━━━━━ Data under study ━━━━━

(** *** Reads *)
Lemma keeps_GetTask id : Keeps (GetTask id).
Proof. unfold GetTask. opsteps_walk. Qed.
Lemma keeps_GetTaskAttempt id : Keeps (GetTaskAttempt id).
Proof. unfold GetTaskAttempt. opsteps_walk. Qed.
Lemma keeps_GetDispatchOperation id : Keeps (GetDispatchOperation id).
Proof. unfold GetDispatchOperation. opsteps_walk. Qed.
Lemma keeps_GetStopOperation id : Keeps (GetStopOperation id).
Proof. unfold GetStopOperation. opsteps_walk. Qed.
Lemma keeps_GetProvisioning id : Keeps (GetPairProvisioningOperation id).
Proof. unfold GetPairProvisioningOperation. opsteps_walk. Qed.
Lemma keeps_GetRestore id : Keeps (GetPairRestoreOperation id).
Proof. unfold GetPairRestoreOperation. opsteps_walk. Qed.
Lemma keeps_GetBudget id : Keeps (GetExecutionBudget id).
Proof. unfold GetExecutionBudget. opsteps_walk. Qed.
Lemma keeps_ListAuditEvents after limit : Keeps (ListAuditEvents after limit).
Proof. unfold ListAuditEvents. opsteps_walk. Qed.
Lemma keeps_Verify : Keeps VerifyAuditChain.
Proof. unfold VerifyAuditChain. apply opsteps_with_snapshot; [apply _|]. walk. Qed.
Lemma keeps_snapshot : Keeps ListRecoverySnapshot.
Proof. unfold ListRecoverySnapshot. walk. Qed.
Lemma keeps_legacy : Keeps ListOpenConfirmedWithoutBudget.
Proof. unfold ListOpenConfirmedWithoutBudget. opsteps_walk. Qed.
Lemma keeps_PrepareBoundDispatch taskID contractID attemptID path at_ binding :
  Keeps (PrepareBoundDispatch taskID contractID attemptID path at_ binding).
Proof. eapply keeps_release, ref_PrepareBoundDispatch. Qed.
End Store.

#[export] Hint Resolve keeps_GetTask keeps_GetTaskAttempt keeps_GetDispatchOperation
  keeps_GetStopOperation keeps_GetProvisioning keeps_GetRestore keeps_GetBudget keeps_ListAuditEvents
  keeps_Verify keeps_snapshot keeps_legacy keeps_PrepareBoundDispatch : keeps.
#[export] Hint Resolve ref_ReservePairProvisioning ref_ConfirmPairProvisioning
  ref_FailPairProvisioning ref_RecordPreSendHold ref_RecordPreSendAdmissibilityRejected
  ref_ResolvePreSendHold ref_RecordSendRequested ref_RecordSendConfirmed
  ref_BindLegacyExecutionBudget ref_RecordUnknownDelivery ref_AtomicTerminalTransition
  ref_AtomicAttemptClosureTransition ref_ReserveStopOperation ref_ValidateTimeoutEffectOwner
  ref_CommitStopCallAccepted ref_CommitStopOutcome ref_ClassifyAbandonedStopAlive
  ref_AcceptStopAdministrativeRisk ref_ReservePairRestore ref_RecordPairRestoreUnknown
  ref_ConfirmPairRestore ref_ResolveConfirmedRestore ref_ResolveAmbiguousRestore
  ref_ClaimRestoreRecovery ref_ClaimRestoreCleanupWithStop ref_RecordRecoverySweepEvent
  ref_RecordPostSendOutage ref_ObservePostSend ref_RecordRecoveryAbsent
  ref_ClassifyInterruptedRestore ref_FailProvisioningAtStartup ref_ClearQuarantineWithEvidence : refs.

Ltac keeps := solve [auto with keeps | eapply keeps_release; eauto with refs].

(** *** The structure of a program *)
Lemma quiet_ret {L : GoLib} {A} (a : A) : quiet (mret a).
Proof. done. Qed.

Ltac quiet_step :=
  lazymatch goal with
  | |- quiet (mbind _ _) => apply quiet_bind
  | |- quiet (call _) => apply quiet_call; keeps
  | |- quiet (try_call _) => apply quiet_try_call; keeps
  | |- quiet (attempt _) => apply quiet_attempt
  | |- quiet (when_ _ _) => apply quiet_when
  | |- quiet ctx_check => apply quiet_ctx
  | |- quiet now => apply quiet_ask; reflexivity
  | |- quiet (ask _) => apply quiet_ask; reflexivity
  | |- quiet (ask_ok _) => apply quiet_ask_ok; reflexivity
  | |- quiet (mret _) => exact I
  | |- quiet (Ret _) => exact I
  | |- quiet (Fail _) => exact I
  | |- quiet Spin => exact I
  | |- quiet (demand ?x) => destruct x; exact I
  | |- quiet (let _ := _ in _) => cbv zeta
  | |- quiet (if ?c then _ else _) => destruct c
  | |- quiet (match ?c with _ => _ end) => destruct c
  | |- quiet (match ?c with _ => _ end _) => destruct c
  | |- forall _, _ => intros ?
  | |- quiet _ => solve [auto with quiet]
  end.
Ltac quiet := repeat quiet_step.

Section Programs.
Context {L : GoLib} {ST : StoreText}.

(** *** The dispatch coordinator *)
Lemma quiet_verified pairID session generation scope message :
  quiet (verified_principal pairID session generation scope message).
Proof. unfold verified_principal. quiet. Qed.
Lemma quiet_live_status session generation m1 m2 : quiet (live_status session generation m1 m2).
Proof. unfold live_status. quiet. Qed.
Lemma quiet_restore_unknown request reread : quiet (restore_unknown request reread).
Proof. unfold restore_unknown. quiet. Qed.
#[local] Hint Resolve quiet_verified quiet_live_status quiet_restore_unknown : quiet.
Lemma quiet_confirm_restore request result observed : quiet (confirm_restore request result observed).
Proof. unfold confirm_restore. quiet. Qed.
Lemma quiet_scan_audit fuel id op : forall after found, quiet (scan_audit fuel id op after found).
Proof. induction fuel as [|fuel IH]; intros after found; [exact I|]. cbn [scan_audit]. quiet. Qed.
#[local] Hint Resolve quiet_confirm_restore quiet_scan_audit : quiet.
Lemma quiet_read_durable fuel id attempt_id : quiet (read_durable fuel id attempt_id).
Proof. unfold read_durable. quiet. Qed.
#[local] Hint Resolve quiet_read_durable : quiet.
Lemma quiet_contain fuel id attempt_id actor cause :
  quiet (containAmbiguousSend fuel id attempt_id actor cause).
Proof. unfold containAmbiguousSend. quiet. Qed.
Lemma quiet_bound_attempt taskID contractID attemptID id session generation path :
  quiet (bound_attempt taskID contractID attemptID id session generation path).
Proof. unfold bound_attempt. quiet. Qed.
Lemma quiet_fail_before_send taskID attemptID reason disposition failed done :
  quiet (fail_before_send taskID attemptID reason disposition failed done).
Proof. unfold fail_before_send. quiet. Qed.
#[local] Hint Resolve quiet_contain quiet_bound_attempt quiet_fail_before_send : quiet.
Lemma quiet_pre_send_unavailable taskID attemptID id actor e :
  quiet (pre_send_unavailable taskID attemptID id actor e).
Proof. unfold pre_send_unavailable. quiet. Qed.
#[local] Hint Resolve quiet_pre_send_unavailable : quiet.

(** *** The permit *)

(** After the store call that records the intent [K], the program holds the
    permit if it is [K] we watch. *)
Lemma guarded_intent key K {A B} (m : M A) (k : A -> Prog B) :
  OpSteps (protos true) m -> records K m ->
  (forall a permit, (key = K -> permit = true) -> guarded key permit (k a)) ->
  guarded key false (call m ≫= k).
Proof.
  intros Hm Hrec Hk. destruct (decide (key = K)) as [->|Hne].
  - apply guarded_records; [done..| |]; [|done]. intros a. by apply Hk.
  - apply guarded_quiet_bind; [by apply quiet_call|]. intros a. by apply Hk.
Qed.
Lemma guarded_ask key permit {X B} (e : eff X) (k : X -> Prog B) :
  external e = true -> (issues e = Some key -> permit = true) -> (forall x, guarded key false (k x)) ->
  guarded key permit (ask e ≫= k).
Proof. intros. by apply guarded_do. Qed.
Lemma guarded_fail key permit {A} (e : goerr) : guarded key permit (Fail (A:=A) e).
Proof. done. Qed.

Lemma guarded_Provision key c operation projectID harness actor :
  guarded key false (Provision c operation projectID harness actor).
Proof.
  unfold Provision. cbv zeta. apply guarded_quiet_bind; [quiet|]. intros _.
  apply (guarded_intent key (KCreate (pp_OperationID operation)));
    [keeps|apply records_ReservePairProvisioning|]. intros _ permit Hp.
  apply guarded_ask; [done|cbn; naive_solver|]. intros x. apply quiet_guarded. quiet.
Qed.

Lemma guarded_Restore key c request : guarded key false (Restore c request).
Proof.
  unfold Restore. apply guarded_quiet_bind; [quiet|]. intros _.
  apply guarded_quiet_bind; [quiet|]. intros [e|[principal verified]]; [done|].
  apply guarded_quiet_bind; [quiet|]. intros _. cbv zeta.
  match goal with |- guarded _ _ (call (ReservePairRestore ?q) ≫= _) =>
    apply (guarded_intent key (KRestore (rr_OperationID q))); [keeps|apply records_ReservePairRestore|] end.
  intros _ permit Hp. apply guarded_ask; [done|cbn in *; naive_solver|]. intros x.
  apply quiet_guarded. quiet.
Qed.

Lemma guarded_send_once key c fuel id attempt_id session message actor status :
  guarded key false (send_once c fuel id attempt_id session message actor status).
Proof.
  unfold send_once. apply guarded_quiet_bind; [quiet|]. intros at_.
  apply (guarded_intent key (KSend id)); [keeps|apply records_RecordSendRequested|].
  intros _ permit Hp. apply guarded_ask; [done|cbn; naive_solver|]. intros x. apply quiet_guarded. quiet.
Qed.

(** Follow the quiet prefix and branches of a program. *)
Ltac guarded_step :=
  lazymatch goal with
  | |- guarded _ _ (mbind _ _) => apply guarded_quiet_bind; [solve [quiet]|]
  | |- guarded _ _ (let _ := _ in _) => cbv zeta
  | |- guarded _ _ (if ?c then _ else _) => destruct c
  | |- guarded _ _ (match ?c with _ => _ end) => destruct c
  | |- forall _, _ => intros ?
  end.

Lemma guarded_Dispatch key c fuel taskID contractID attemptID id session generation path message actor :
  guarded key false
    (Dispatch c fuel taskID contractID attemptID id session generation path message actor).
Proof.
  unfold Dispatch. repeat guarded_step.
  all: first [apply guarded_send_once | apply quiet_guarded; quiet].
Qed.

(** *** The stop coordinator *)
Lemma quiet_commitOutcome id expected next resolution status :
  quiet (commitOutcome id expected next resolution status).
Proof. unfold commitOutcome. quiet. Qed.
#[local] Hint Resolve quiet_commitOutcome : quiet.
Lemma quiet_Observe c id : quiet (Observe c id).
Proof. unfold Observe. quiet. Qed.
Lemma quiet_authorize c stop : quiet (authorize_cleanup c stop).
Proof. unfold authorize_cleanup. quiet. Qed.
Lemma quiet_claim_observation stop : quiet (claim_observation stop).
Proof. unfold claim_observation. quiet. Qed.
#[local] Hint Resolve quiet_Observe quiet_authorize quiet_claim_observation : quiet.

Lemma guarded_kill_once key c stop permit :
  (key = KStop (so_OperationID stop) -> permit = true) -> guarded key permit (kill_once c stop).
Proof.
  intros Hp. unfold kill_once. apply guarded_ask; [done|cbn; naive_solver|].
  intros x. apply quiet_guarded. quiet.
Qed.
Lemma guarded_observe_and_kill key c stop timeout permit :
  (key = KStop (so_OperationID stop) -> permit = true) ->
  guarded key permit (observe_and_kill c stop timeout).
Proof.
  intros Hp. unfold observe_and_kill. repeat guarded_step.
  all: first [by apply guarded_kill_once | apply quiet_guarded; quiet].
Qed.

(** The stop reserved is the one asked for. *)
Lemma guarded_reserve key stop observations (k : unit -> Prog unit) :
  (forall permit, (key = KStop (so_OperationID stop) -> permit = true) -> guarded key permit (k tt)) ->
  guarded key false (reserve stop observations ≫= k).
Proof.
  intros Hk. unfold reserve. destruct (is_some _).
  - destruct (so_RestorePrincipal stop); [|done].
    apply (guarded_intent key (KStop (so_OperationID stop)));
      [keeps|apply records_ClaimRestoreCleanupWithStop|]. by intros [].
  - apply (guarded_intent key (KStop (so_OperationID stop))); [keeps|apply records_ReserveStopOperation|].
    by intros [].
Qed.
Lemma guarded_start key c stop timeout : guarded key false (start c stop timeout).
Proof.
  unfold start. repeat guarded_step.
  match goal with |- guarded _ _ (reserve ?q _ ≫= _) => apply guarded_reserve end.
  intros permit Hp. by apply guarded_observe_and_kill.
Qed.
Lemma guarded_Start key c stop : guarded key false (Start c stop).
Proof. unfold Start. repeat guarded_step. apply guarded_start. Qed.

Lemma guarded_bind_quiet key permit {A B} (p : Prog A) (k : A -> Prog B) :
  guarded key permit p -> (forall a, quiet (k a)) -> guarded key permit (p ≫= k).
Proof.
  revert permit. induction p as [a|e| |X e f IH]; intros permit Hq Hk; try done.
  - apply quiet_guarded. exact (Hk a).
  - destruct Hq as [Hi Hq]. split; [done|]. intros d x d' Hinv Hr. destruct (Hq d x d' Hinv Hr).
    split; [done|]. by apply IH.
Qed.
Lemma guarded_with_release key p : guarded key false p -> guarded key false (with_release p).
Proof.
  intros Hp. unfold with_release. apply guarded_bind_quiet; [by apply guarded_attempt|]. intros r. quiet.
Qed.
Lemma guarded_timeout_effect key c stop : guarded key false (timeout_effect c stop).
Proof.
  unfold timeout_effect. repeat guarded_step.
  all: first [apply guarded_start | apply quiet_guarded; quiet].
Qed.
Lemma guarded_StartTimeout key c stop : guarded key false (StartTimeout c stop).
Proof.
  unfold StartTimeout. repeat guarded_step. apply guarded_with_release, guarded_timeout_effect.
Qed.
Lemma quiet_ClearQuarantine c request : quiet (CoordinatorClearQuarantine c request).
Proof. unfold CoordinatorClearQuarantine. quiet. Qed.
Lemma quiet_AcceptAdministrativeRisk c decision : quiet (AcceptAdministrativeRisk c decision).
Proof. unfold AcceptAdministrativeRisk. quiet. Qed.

━━━━━

• [What to produce] Only lines with the string "zeta" belong in the answer; copy each of them from the listing.

• [Answer box]
  | |- quiet (let _ := _ in _) => cbv zeta
  unfold Provision. cbv zeta. apply guarded_quiet_bind; [quiet|]. intros _.
  apply guarded_quiet_bind; [quiet|]. intros _. cbv zeta.
  | |- guarded _ _ (let _ := _ in _) => cbv zeta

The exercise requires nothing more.